Here's something interesting that a lot of people don't often think about or realize ...
If the market drops a total of 50%, and you avoided the first 25% drop, and then invested, how much of your invested capital would you lose?
Answer in comments ...
JW
The Confused Capitalist
5 comments:
You would lose 33.33% of your capital.
Here's how that works ...
$100 investment will eventually become $50. Total loss will be $50.
$100-25% = $75
$75 would represent your entry point.
Remaining loss is to be $25.
$25/$75 = 33.33%.
And here's one more thing; to get back to your original $75 price investment, you need to get a 50% return to do so.
i.e. $25/50 = 50%
If you managed to miss the first 25% drop would you not have all of your $100 dollars to invest then only losing the last 25% to end up with 75 dollars?
Anonymous:
33% is still right.
If you invest $100 in an asset that is worth $0.750, you'll get 133 shares (and actually only spend $99.75).
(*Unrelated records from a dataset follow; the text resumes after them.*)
(** C10: the cache cannot be noticed. Take a mostly inclusive, writable, not
    bypassed non-coherent cache made by its constructor over a memory side that
    behaves like an array of bytes, and a sequence of plain reads (no load-linked),
    WriteReq, WriteLineReq and whole-line write-backs (a clean one with the bytes of
    the array), each within one line and within the array and with data, all of the
    same secureness, without maintenance requests and write-throughs, functional
    ones asking for a response and without a byte mask. Run in atomic and functional
    mode against the new cache and against the memory below alone, the sequence
    succeeds both times and gets answers of the same commands with the same bytes.
    The bounds: lines of 4 to 2^30 bytes and fewer than 2^32 of them, latencies
    below 2^20 cycles, ticks that do not decrease and stay below 2^62; no packet is
    one that another cache has promised to answer. *)
Theorem cache_transparent p p_size p_assoc lat bound masters sq ip data d0 mshrs wbufs misses junk ta temp e y now f os t0 x :
  config_ok (wf := wf) w p p_size lat masters ip data -> rp_instantiateEntry (D := D) = Ok d0 ->
  0 <= now < 2 ^ 62 -> lm_rep now y f -> trace_ok w now f os ->
  new_BaseSetAssoc p_size (w_line w) p_assoc lat bound masters sq ip = Ok t0 ->
  new_BaseCache p mshrs wbufs misses junk ta t0 data temp e y = Ok x ->
  exists rs x' rs' y', run_ops os x = Ok (rs, x') /\ run_ops os y = Ok (rs', y') /\ same_answers os rs rs'.
Proof using Type*.
  intros Hc Hd Hn Hf Ht E1 E2.
  destruct (new_cache w p p_size p_assoc lat bound masters sq ip data d0 mshrs wbufs misses junk ta temp e y Hc Hd) as (t0' & x0 & H1 & H2 & H3).
  assert (t0' = t0) as -> by congruence. assert (x0 = x) as -> by congruence.
  destruct (lawful_run w os now x f (H3 now f Hn Hf) Ht) as (rs & x' & now' & H4 & H5 & _).
  destruct (lawful_run w os now y f Hf Ht) as (rs' & y' & now'' & H6 & H7 & _). exists rs, x', rs', y'.
  split; [done|]. split; [done|]. by eapply answers_same.
Qed.
End System.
When that asset is worth $0.500, your shares will be worth $66.50.
You would lose $25 if the stock dropped 25% from your entry point, which is a different question.
This is a conventional ratio question, isn't it really? You invested when the stock was at 75% of original value, and then it dropped an additional 25%. No matter how much you invested, you still just lost 1/3 of it.